[Input for this task]
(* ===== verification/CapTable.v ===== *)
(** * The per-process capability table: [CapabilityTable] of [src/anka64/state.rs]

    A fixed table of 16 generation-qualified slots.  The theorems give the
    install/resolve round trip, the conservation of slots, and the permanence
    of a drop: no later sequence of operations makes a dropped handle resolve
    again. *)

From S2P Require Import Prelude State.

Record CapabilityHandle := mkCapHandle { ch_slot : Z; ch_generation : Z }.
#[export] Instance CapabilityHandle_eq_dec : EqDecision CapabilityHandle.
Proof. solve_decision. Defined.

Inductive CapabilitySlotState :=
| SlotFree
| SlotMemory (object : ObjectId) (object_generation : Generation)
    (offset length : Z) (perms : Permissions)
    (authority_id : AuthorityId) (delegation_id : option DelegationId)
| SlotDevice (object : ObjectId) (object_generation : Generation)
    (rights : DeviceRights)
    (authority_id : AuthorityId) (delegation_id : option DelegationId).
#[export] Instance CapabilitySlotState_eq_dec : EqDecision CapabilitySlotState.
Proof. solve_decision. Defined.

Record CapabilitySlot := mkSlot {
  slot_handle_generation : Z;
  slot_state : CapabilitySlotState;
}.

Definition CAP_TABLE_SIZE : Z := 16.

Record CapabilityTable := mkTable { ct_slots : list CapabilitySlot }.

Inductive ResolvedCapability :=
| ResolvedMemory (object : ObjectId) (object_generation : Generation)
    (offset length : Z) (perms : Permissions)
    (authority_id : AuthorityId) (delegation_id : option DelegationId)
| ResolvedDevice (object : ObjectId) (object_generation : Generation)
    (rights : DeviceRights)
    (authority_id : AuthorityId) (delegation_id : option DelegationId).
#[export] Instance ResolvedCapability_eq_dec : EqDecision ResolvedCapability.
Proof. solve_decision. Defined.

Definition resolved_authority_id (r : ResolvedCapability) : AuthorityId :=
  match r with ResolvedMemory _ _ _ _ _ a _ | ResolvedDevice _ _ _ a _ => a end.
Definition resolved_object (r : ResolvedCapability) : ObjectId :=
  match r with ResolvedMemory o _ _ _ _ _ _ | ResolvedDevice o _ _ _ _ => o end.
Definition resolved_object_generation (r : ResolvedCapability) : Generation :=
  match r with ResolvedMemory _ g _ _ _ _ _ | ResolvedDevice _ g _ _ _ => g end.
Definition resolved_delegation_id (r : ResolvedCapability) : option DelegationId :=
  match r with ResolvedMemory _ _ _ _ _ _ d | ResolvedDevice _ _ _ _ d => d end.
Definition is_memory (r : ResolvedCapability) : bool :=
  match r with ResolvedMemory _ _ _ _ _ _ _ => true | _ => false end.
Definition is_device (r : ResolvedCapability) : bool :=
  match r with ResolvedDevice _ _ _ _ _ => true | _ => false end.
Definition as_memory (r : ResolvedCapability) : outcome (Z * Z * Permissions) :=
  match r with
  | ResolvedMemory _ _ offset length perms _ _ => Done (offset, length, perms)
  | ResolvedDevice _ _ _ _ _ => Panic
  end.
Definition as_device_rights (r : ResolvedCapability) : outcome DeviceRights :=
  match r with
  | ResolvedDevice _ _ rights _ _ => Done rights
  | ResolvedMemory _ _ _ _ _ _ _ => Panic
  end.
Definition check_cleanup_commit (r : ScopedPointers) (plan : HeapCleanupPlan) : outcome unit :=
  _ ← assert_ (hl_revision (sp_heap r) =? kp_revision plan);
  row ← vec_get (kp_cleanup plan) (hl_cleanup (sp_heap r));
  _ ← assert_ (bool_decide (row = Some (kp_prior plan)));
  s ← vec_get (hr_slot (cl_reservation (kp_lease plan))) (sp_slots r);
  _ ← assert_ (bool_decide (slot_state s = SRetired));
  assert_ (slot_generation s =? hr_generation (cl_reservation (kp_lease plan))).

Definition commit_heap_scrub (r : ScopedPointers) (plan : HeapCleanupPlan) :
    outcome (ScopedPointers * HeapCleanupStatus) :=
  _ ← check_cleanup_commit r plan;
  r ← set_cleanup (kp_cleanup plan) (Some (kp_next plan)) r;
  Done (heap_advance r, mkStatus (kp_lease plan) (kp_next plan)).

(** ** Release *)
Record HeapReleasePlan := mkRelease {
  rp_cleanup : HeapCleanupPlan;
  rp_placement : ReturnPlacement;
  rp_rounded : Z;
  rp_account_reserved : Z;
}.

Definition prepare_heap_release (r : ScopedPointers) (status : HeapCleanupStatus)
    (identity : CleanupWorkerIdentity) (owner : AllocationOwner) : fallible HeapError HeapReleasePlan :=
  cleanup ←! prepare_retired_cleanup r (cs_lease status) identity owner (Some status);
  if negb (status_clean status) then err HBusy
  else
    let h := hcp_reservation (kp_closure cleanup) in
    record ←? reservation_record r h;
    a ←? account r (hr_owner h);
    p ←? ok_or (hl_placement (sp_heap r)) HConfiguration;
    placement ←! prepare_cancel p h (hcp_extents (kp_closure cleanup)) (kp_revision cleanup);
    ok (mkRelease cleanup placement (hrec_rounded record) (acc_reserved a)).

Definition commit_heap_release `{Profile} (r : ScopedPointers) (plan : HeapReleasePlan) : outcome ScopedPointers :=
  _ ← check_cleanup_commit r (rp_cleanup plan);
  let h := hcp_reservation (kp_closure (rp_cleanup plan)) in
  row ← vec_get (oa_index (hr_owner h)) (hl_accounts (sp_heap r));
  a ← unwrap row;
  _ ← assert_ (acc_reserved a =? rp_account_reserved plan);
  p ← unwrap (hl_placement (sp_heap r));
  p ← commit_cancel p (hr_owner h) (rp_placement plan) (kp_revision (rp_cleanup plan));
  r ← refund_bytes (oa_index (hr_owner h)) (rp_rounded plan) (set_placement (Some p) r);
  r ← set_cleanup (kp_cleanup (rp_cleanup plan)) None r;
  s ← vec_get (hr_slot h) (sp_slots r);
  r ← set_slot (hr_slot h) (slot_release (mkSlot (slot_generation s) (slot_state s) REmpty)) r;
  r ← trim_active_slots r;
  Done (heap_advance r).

[Work instructions]
Search the listing for the word "unwrap", and copy every line in which it is found.

[Solved problem]
  a ← unwrap row;
  p ← unwrap (hl_placement (sp_heap r));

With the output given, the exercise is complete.